Quando a suspensão foi anunciada nessa segunda-feira (5), a farda de Giovana Vasconcelos, 17, aluna do colégio Santa Maria, já estava separada, à espera pelo uso. "Tivemos vídeochamada ontem explicando como iria ser o protocolo para entrar na escola, como ia ser a escolha das cadeiras, a troca de ar condicionado, e, 12 horas antes da gente voltar, eles cancelam [...] Eu estou muito ansiosa para voltar às aulas presenciais porque a gente aprende de um jeito diferente, não tem como dizer que é a mesma coisa", disse.

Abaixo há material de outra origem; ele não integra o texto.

Definition sheetCall (ev : Event) : option SheetCall :=
  match ev with
  | Called c _ =>
      match c with
      | GetClient => Some Authenticate
      | ValuesClear range => Some (Clear range)
      | ValuesUpdate range values => Some (Update range values)
      | _ => None
      end
  | _ => None
  end.

Definition sheetCalls (evs : list Event) : list SheetCall := omap sheetCall evs.

(** What [saveToGoogleSheet] asks of the sheets client when nothing fails. *)
Definition sheetPlan (rows : list MemberRecord) : list SheetCall :=
  [Authenticate; Clear (js "A:Z"); Update (js "A1") (headers :: map rowValues rows)].

(** The values of a [values.update] call. *)
Definition sheetUpdate (ev : Event) : option (list (list jsval)) :=
  match ev with
  | Called c _ => match c with ValuesUpdate _ values => Some values | _ => None end
  | _ => None
  end.

Definition sheetUpdates (evs : list Event) : list (list (list jsval)) :=
  omap sheetUpdate evs.

(** A [browser.close()] that resolved. *)
Definition isSuccessfulClose (ev : Event) : bool :=
  match ev with
  | Called c r =>
      match c, r with
      | BrowserClose, Returns _ => true
      | _, _ => false
      end
  | _ => false
  end.

Definition successfulCloses (evs : list Event) : nat :=
  length (List.filter isSuccessfulClose evs).

(** The neighbour [getText] reads the value from. *)
Definition neighbourOf (e : located) : option node :=
  match nextElementSibling e with
  | Some n => Some n
  | None => parentNextElementSibling e
  end.

(** A label match that has a neighbour to read. *)
Definition usable (label : jsstring) (e : located) : bool :=
  matchesLabel label e && match neighbourOf e with Some _ => true | None => false end.
(** * em5820: image rasterisation and ESC/POS command encoding

    A shallow embedding of the em5820 thermal-printer tools:

    - [main.cpp]: [rgb_to_gray], [dither_image] (Floyd-Steinberg error
      diffusion fused with MSB-first bit packing) and the size computation
      of [load_and_process_image];
    - [printer.hpp]: the command encoders of [em5820::Printer];
    - [print_text.cpp]: the construction of the text-format byte.

    Conventions.  C++ [int] values are modelled by [Z]; signed overflow is
    undefined in C++, so the model computes without wrap-around and is
    faithful as long as every intermediate value fits an [int].  Unsigned
    8- and 16-bit values are [Z] with the truncation written out.  C++
    [float] is IEEE-754 binary32 with round-to-nearest-even, taken from
    the Standard Library's executable specification [SpecFloat] at
    precision 24 and maximal exponent 128.  A [std::vector] is a list;
    reading or writing outside its bounds is undefined in C++ and is
    modelled as reading a default value and as a write without effect. *)

From Stdlib Require Import ZArith Lia Bool.
From Stdlib Require Import Floats.SpecFloat.
From stdpp Require Import base list.

Local Open Scope Z_scope.

(** ** binary32 arithmetic *)

Module F32.

Definition prec : Z := 24.
Definition emax : Z := 128.

Definition float : Type := spec_float.

Definition add : float -> float -> float := SFadd prec emax.
Definition sub : float -> float -> float := SFsub prec emax.
Definition mul : float -> float -> float := SFmul prec emax.
Definition div : float -> float -> float := SFdiv prec emax.

(** [a < b] and [a > b]; both are false when an operand is NaN. *)
Definition ltb (a b : float) : bool := SFltb a b.
Definition gtb (a b : float) : bool := SFltb b a.
Definition leb (a b : float) : bool := SFleb a b.

(** Conversion [int -> float] (round to nearest, ties to even). *)
Definition of_int (z : Z) : float := binary_normalize prec emax z 0 false.

(** Conversion [float -> int], [static_cast<int>]: truncation toward
    zero.  The conversion of a NaN, an infinity or a value outside the
    range of [int] is undefined in C++; the model gives 0 for the first
    two and the mathematical truncation for the last. *)
Definition to_int (f : float) : Z :=
  match f with
  | S754_finite s m e =>
      let a := match e with
               | Zneg p => Z.pos m / 2 ^ Z.pos p
               | _ => Z.pos m * 2 ^ e
               end in
      if s then - a else a
  | _ => 0
  end.

(** A decimal literal [n/d] with the [f] suffix denotes the binary32
    value nearest to the quotient; numerator and denominator are small
    enough to be exact, so one correctly rounded division yields it. *)
Definition lit (n d : Z) : float := div (of_int n) (of_int d).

"Eu fiquei decepcionada porque a gente já tinha criado expectativa, eles já tinham definido a data há muito tempo, a gente estava esperando, estava tudo programado", conta a fera de publicidade. A jovem também revela estar tendo dificuldades para aprender o conteúdo no ensino à distância. "Não consigo aprender bem em EAD, assim como muitos outros amigos meus que compartilham do mesmo sentimento de que está sendo um período muito duro. Não é como a gente está acostumado a funcionar", explicou.

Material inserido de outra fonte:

(** From [st] to [st'], [m] attempts numbered from [k] were made: the
    retries among them were announced and waited for, each for its
    [backoff]; each attempt sent one request if attempts reach the
    network, none otherwise; the environment is as before. *)
Definition attempted (w : World) (url : string) (st st' : St) (k m : nat) : Prop :=
  exists new,
    trace st' = (trace st ++ new)%list
    /\ retries new = retry_numbers k m
    /\ waits new = List.map Notifier.backoff (retry_numbers k m)
    /\ length (posts new) = (if reaches_network w url then m else 0)%nat
    /\ requests st' = (requests st + (if reaches_network w url then m else 0))%nat
    /\ env st' = env st.

(** The terraform commands run, each with its directory, its subcommand
    and the value of the variable [k] in the environment it was given. *)
Definition commands_with (k : string) (tr : list Event)
    : list (string * string * option string) :=
  omap (fun e => match e with
                 | Exec args dir e => Some (dir, List.hd "" args, e !! k)
                 | _ => None
                 end) tr.

(** The computation unsets no variable. *)
Definition keeps_variables {A : Type} (m : M A) : Prop :=
  forall st k, is_Some (env st !! k) -> is_Some (env (m st).2 !! k).

(** The project's turn applies a credential profile: it is not disabled
    and it names a profile that exists. *)
Definition applies_profile (cfg : Config) (p : Project) : bool :=
  negb (explicitly_disabled (Project_Enabled p))
  && negb (String.eqb (Project_AuthProfile p) "")
  && match GetAuthProfile cfg (Project_AuthProfile p) with
     | inl _ => true
     | inr _ => false
     end.

(** [c] is the trimmed text of a line of [lines] that [ok] accepts. *)
Definition captured_from (ok : string -> string -> bool) (lines : list string)
    (c : string) : Prop :=
  exists line, In line lines /\ c = GoStrings.TrimSpace line /\ ok line c = true.

(** A line the scan takes for a resource-change entry: its trimmed text
    begins with a change marker, or it names a change. *)
Definition looks_like_entry (line trimmed : string) : bool :=
  Terraform.has_change_marker trimmed || Terraform.names_a_change line.

Definition looks_like_summary (line trimmed : string) : bool :=
  Terraform.is_summary_line line.

(** The scan's invariant: at most ten entries, each from a line that looks
    like one; summary lines from lines that look like summaries. *)
Definition scan_ok (lines : list string) (s : Terraform.Scan) : Prop :=
  (length (Terraform.resourceChanges s) <= 10)%nat
  /\ Forall (captured_from looks_like_entry lines) (Terraform.resourceChanges s)
  /\ Forall (captured_from looks_like_summary lines) (Terraform.summary s).

(** Every event the computation adds to the trace satisfies [p]. *)
Definition writes {A : Type} (p : Event -> bool) (m : M A) : Prop :=
  forall st, exists new,
    trace (m st).2 = (trace st ++ new)%list /\ Forall (fun e => p e = true) new.

(** What the console shows of a drifted plan, given the environment. *)
Definition details_events (e : Env) (planOutput : string) : list Event :=
  if String.eqb (Getenv "TERRADRIFT_VERBOSE" e) "true"
  then [Log (LogFullPlan (GoStrings.SplitLines planOutput))]
  else
    match Detector.relevant_lines (GoStrings.SplitLines planOutput) [] with
    | [] => []
    | lines => [Log (LogDriftDetails lines)]
    end.

(** The warning [sendNotification] logs for a notifier that is not
    disabled and whose type is "teams" or "email"; [None] for every other
    notifier name. *)
Definition unimplemented_warning (cfg : Config) (notifierName : string) : option LogMsg :=
  match GetNotifier cfg notifierName with
  | inl n =>
      if explicitly_disabled (Notifier_Enabled n) then None
      else if String.eqb (Notifier_Type n) "teams"
      then Some (LogTeamsNotImplemented notifierName)
      else if String.eqb (Notifier_Type n) "email"
      then Some (LogEmailNotImplemented notifierName)
      else None
  | inr _ => None
  end.

(** The two lines a notifier of an unimplemented kind leaves on the log
    when a drift alert for [projectName] is dispatched to it. *)
Definition unimplemented_events (cfg : Config) (projectName notifierName : string)
    : list Event :=
  match unimplemented_warning cfg notifierName with
  | Some m => [Log m; Log (LogNotifySent notifierName projectName)]
  | None => []
  end.

End Spec.

(** ** Concrete inputs *)

Module Examples.
Import Os Config World.

(** A world in which terraform runs and reports no change, and every
    webhook answers 200. *)
Definition calm : World :=
  {| terraform_version := RunOk;
     path_missing := fun _ => false;
     lockfile_found := fun _ => false;
     terraform_init := fun _ _ => (RunOk, "");
     terraform_plan := fun _ _ => (RunOk, "No changes.");
     new_request_error := fun _ => None;
     http_do := fun _ _ => Response 200;
     unix_now := fun _ => 0%Z |}.

(** The same world with webhooks that always answer 500. *)
Definition webhook_down : World :=
  {| terraform_version := RunOk;
     path_missing := fun _ => false;
     lockfile_found := fun _ => false;
     terraform_init := fun _ _ => (RunOk, "");
     terraform_plan := fun _ _ => (RunOk, "No changes.");
     new_request_error := fun _ => None;
     http_do := fun _ _ => Response 500;
     unix_now := fun _ => 0%Z |}.

(** A world in which every plan exits with code 2. *)
Definition drifted : World :=
  {| terraform_version := RunOk;
     path_missing := fun _ => false;
     lockfile_found := fun _ => false;
     terraform_init := fun _ _ => (RunOk, "");
     terraform_plan :=
       fun _ _ => (ExitError 2 "exit status 2", "Plan: 1 to add, 0 to change, 0 to destroy.");
     new_request_error := fun _ => None;
     http_do := fun _ _ => Response 200;
     unix_now := fun _ => 0%Z |}.

Definition start : St := {| env := ∅; requests := 0; trace := [] |}.

Definition aws_prod : AuthProfile :=
  {| AuthProfile_Name := "aws-prod"; AuthProfile_Provider := "aws";
     AuthProfile_Config := {[ "access_key_id" := "AKIA"; "AWS_PROFILE" := "prod" ]} |}.

Definition azure_dev : AuthProfile :=
  {| AuthProfile_Name := "azure-dev"; AuthProfile_Provider := "azure";
     AuthProfile_Config := {[ "client_id" := "cid" ]} |}.

Definition project_a : Project :=
  {| Project_Name := "a"; Project_Path := "/a"; Project_AuthProfile := "aws-prod";
     Project_Notifiers := []; Project_Enabled := Some true |}.

Definition project_b : Project :=
  {| Project_Name := "b"; Project_Path := "/b"; Project_AuthProfile := "azure-dev";
     Project_Notifiers := []; Project_Enabled := None |}.

Definition teams_alerts : Notifier :=
  {| Notifier_Name := "teams-alerts"; Notifier_Type := "teams";
     Notifier_Config := {[ "webhook_url" := "https://outlook.example/hook" ]};
     Notifier_Enabled := Some true |}.

Definition email_ops : Notifier :=
  {| Notifier_Name := "email-ops"; Notifier_Type := "email";
     Notifier_Config := {[ "smtp_host" := "smtp.example" ]};
     Notifier_Enabled := None |}.

Definition slack_off : Notifier :=
  {| Notifier_Name := "slack-off"; Notifier_Type := "slack";
     Notifier_Config := {[ "webhook_url" := "https://hooks.example/T0" ]};
     Notifier_Enabled := Some false |}.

Na bolsa de Hirya Dantas, 17, estudante do Colégio Motivo Boa Viagem, já havia oito máscaras à espera para serem usadas nesta terça. Ela revela que seu próprio grupo de amigos instituiu medidas de proteção contra o coronavírus. "Os alunos estavam todos ansiosos, já tinham combinados os grupos, a separação, para não ter tumulto. Nós mesmos tomamos a iniciativa para evitar o contágio. Meu grupo combinou a hora que iria chegar para manter o distanciamento", explica. "Primeiro vimos a notícia no Twitter do JC e compartilhamos no grupo com a coordenação. A gente ficou na expectativa de um comunicado oficial até umas 22h, porque pegou todo mundo de surpresa, não deu tempo para de contestar nada", disse.

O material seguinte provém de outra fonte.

(** * coda-fb: the EVIO-6 frame builder of the E2SAR receiver

    A shallow embedding of [e2sar_reassembler_framebuilder.cpp]: the
    [TimeSlice] and [AggregatedFrame] structures, the per-thread frame
    buffer, the EVIO-6 record encoder [buildEVIO6Frame], the two output
    sinks, the body of the builder thread, the stop protocol and the
    [FrameBuilder] facade.

    Conventions.
    - Unsigned C++ integers are [Z] with the wrap-around written out
      ([u32], [u64]); [size_t] quantities are sizes of containers that
      exist in memory and are kept as unbounded [Z].
    - Bytes are [Init.Byte.byte]; a [std::vector<uint8_t>] is a [list byte].
    - The host is little-endian (x86-64), which is what the encoder's
      "byte swap to BIG endian" step assumes: a [uint32_t] stored through a
      [uint32_t*] lands in memory as [le_split 4].
    - [std::unordered_map<uint64_t, AggregatedFrame>] is a [gmap Z _].
    - [steady_clock::now()] readings and the outcome of calls into the ET
      library and the file system are inputs of the functions that make
      them. *)

From Stdlib Require Import ZArith Lia String List.
From stdpp Require Import gmap list.
From coqutil Require Import Byte Z.bitblast Word.LittleEndianList.
Import ListNotations.
Local Open Scope Z_scope.

(** ** Machine integers and the wire encoding *)

Definition u16 (z : Z) : Z := z mod 2 ^ 16.
Definition u32 (z : Z) : Z := z mod 2 ^ 32.
Definition u64 (z : Z) : Z := z mod 2 ^ 64.

(** Conversion to [int] (32-bit two's complement). *)
Definition to_int (z : Z) : Z := (z + 2 ^ 31) mod 2 ^ 32 - 2 ^ 31.

Definition is_u16 (z : Z) : Prop := 0 <= z < 2 ^ 16.
Definition is_u32 (z : Z) : Prop := 0 <= z < 2 ^ 32.
Definition is_u64 (z : Z) : Prop := 0 <= z < 2 ^ 64.

(** The swap of step 7, on a [uint32_t]. *)
Definition bswap32 (val : Z) : Z :=
  Z.lor (Z.lor (Z.lor
    (u32 (Z.shiftl (Z.land val 0x000000FF) 24))
    (u32 (Z.shiftl (Z.land val 0x0000FF00) 8)))
    (Z.shiftr (Z.land val 0x00FF0000) 8))
    (Z.shiftr (Z.land val 0xFF000000) 24).

(** [reinterpret_cast<const uint32_t*>(p)[i]] on the host. *)
Definition host_word (p : list byte) (i : nat) : Z :=
  le_combine (take 4 (drop (4 * i) p)).

(** Storing a [uint32_t] array through a [uint32_t*] on the host. *)
Definition host_store_words (ws : list Z) : list byte :=
  flat_map (le_split 4) ws.

(** Reader side: the [i]-th big-endian 32-bit word of a buffer. *)
Definition read_be_u32 (B : list byte) (i : nat) : Z :=
  match drop (4 * i) B with
  | b0 :: b1 :: b2 :: b3 :: _ =>
      Z.lor (Z.lor (Z.lor
        (Z.shiftl (byte.unsigned b0) 24)
        (Z.shiftl (byte.unsigned b1) 16))
        (Z.shiftl (byte.unsigned b2) 8))
        (byte.unsigned b3)
  | _ => 0
  end.

(** ** Data model *)

Module TimeSlice.
Record t := mk {
  timestamp : Z;        (* uint64_t *)
  frameNumber : Z;      (* uint32_t *)
  dataId : Z;           (* uint16_t *)
  streamStatus : Z;     (* uint16_t *)
  payload : list byte
}.

(** [TimeSlice(ts, frame, id, data, len)] *)
Definition make (ts frame id : Z) (data : list byte) : t :=
  {| timestamp := ts; frameNumber := frame; dataId := id;
     streamStatus := 0; payload := data |}.

Definition well_typed (s : t) : Prop :=
  is_u64 (timestamp s) /\ is_u32 (frameNumber s) /\
  is_u16 (dataId s) /\ is_u16 (streamStatus s).
End TimeSlice.

Module AggregatedFrame.
Record t := mk {
  timestamp : Z;                  (* uint64_t *)
  frameNumber : Z;                (* uint32_t *)
  slices : list TimeSlice.t;
  arrivalTime : Z                 (* steady_clock::time_point, in ms *)
}.

(** [AggregatedFrame()], constructed when the clock reads [now]. *)
Definition make (now : Z) : t :=
  {| timestamp := 0; frameNumber := 0; slices := []; arrivalTime := now |}.

Definition addSlice (f : t) (slice : TimeSlice.t) : t :=
  {| timestamp := timestamp f; frameNumber := frameNumber f;
     slices := slices f ++ [slice]; arrivalTime := arrivalTime f |}.

Definition getSliceCount (f : t) : Z := Z.of_nat (length (slices f)).

Definition isTimedOut (f : t) (now timeoutMs : Z) : bool :=
  timeoutMs <? now - arrivalTime f.
End AggregatedFrame.

(** ** The record encoder *)

Module Encoder.

(** [checkTimestampConsistency] *)
Definition checkTimestampConsistency (timestampSlop : Z)
    (frame : AggregatedFrame.t) : bool :=
  match AggregatedFrame.slices frame with
  | [] => false
  | s0 :: _ =>
      let '(tsMin, tsMax) :=
        fold_left (fun '(mn, mx) slice =>
                     (Z.min mn (TimeSlice.timestamp slice),
                      Z.max mx (TimeSlice.timestamp slice)))
                  (AggregatedFrame.slices frame)
                  (TimeSlice.timestamp s0, TimeSlice.timestamp s0) in
      u64 timestampSlop <? u64 (tsMax - tsMin)
  end.

(** [calculateAverageTimestamp] *)
Definition calculateAverageTimestamp (frame : AggregatedFrame.t) : Z :=
  match AggregatedFrame.slices frame with
  | [] => 0
  | _ =>
      let total :=
        fold_left (fun total slice => u64 (total + TimeSlice.timestamp slice))
                  (AggregatedFrame.slices frame) 0 in
      total / Z.of_nat (length (AggregatedFrame.slices frame))
  end.

(** Outcome of the checks made on one slice in the loop of step 1. *)
Inductive slice_check := PayloadTooSmall | BadMagic | SliceOk.

Definition checkSlice (slice : TimeSlice.t) : slice_check :=
  if Z.of_nat (length (TimeSlice.payload slice)) <? 32 then PayloadTooSmall
  else
    let magic := host_word (TimeSlice.payload slice) 7 in
    if negb (magic =? 0xc0da0100) && negb (magic =? 0x0001dac0)
    then BadMagic
    else SliceOk.

(** The loop of step 1 over [frame.slices]: the state is
    [(hasError, rocBanks)]. *)
Definition stripStep (st : bool * list (list byte)) (slice : TimeSlice.t)
    : bool * list (list byte) :=
  let '(hasError, rocBanks) := st in
  match checkSlice slice with
  | PayloadTooSmall => (true, rocBanks)
  | BadMagic => (true, rocBanks)
  | SliceOk => (hasError, rocBanks ++ [drop 32 (TimeSlice.payload slice)])
  end.

Definition stripLoop (hasError : bool) (slices : list TimeSlice.t)
    : bool * list (list byte) :=
  fold_left stripStep slices (hasError, []).

(** The 14-word record header of step 2, before back-patching. *)
Definition bitInfo : Z :=
  Z.lor (Z.lor (Z.lor 6 (Z.shiftl 1 9)) (Z.shiftl 1 14)) (Z.shiftl 1 31).

Definition recordHeader : list Z :=
  [0; 0; 14; 1; 0; bitInfo; 0; 0xc0da0100; 0; 0; 0; 0; 0; 0].

Definition aisEntry (slice : TimeSlice.t) : Z :=
  u32 (Z.lor (Z.shiftl (TimeSlice.dataId slice) 16)
             (TimeSlice.streamStatus slice)).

A fera de engenharia biomédica afirma que teve os estudos prejudicados pela pandemia, que se tornou mais um motivo de preocupação no ano de prestar o Exame Nacional do Ensino Médio (Enem) e a última etapa do Sistema Seriado de Avaliação (SSA). "O terceiro ano já é muito cansativo por causa do vestibular, por causa de todas as pressões que a gente passa na família, colégio e pela sociedade mesmo, porque a gente já sai da escola esperando entrar na faculdade. Além disso, do nada, tivemos que passar para o [ensino] remoto. Isso, querendo ou não, reflete nos nossos estudos. Chegava dia que a gente estava cansado em estar o tempo inteiro na frente do computador, ninguém conseguia render mais."
O calendário de flexibilização das aulas divulgado pela gestão estadual trazia que os concluintes do ensino médio poderiam ir para escola a partir do dia 6 de outubro. Na semana seguinte, em 13 de outubro, seria a vez dos estudantes do 2º ano. Em seguida, em 20 de outubro, retomariam os adolescentes do 1º ano do ensino médio. Quando contatado, o governo do Estado afirmou que não comenta decisão judicial, mas que, por ainda não ter sido notificado oficialmente, as aulas nas escolas estaduais seguem mantidas para esta terça-feira (6). Além disso, nenhuma das suspensões ou a greve de professores afeta o ensino remoto.